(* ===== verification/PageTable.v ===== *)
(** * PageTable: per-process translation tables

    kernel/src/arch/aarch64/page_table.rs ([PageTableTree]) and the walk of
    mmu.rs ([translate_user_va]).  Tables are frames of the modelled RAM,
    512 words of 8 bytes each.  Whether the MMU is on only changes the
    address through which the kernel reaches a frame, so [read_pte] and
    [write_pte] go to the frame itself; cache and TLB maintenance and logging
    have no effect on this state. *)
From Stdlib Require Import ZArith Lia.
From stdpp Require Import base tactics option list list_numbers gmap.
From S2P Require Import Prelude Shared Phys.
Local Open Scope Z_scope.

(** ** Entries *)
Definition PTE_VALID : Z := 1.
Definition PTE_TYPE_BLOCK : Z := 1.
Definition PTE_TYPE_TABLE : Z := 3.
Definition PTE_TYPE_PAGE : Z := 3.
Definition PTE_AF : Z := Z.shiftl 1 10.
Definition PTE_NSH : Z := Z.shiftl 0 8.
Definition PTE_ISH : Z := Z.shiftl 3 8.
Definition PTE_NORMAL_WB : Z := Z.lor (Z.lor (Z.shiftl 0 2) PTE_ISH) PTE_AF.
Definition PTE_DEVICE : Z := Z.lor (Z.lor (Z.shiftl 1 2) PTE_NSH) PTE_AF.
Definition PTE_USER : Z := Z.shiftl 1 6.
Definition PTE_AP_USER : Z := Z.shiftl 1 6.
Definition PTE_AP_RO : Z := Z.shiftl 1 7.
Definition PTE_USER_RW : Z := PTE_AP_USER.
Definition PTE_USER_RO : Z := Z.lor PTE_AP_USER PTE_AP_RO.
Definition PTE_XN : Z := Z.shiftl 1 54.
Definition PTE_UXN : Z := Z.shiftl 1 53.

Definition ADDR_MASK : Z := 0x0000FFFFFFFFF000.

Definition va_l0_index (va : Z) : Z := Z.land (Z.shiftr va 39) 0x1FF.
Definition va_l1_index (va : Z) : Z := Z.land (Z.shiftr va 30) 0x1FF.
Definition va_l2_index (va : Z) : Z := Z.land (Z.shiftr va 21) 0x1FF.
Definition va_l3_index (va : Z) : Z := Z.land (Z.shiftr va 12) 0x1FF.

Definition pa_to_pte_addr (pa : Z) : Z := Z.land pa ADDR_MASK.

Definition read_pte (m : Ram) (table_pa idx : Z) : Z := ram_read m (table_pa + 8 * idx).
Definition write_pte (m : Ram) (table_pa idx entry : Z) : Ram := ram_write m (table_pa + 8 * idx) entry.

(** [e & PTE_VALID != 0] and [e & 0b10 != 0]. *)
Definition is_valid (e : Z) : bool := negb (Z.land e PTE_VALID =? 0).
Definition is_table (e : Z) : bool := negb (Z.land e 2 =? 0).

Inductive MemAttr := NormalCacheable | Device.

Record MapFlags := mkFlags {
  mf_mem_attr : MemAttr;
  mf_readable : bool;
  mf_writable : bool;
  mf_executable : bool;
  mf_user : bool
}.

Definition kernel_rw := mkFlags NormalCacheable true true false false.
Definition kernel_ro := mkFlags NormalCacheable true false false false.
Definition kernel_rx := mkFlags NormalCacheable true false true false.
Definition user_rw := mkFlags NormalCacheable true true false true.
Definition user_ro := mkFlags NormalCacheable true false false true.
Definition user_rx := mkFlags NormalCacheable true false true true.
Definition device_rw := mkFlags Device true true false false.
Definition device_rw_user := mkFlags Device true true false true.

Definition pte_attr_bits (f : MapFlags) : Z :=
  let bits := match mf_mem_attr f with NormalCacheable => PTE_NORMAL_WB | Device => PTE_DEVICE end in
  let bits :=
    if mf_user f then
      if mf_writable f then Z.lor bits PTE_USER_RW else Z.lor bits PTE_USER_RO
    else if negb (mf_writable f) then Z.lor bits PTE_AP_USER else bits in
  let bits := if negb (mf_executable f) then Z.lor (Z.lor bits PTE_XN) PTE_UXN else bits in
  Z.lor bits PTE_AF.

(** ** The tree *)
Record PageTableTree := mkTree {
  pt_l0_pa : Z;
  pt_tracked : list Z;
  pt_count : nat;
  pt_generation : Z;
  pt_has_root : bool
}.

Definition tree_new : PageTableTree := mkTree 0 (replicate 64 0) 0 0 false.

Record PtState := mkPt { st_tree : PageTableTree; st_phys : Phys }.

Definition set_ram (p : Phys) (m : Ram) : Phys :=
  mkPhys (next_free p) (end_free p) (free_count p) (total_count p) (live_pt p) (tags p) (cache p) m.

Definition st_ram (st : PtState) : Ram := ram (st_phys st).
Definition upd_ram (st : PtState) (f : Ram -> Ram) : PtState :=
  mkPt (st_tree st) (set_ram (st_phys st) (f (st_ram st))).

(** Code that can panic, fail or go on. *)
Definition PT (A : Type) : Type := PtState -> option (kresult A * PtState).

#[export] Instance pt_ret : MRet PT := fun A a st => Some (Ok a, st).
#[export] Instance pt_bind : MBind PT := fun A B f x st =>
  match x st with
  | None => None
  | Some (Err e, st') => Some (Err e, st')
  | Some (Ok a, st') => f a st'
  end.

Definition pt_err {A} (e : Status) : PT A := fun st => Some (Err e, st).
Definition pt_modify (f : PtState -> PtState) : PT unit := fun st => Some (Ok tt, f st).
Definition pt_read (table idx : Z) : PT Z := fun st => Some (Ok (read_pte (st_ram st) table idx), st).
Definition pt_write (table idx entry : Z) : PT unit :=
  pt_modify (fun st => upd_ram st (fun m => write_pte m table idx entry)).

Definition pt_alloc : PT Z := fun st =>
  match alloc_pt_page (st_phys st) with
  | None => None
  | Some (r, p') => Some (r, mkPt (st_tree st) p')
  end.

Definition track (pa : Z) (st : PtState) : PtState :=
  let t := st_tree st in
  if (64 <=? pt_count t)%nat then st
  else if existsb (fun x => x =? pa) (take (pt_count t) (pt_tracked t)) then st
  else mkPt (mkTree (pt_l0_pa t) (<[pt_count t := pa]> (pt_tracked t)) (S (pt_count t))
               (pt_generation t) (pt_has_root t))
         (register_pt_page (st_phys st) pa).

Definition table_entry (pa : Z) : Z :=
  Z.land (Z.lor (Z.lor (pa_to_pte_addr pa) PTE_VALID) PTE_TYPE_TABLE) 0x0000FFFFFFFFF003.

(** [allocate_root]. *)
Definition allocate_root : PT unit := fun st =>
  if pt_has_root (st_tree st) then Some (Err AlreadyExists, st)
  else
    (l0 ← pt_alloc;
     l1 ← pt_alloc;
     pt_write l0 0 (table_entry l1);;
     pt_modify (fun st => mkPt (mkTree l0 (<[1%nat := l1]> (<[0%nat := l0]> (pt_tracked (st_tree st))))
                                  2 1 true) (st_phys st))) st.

- WHAT IS REQUIRED -
Each line in the records that carries "MemAttr" must be copied out.

- SOLUTION TO THIS PROBLEM -
Inductive MemAttr := NormalCacheable | Device.
  mf_mem_attr : MemAttr;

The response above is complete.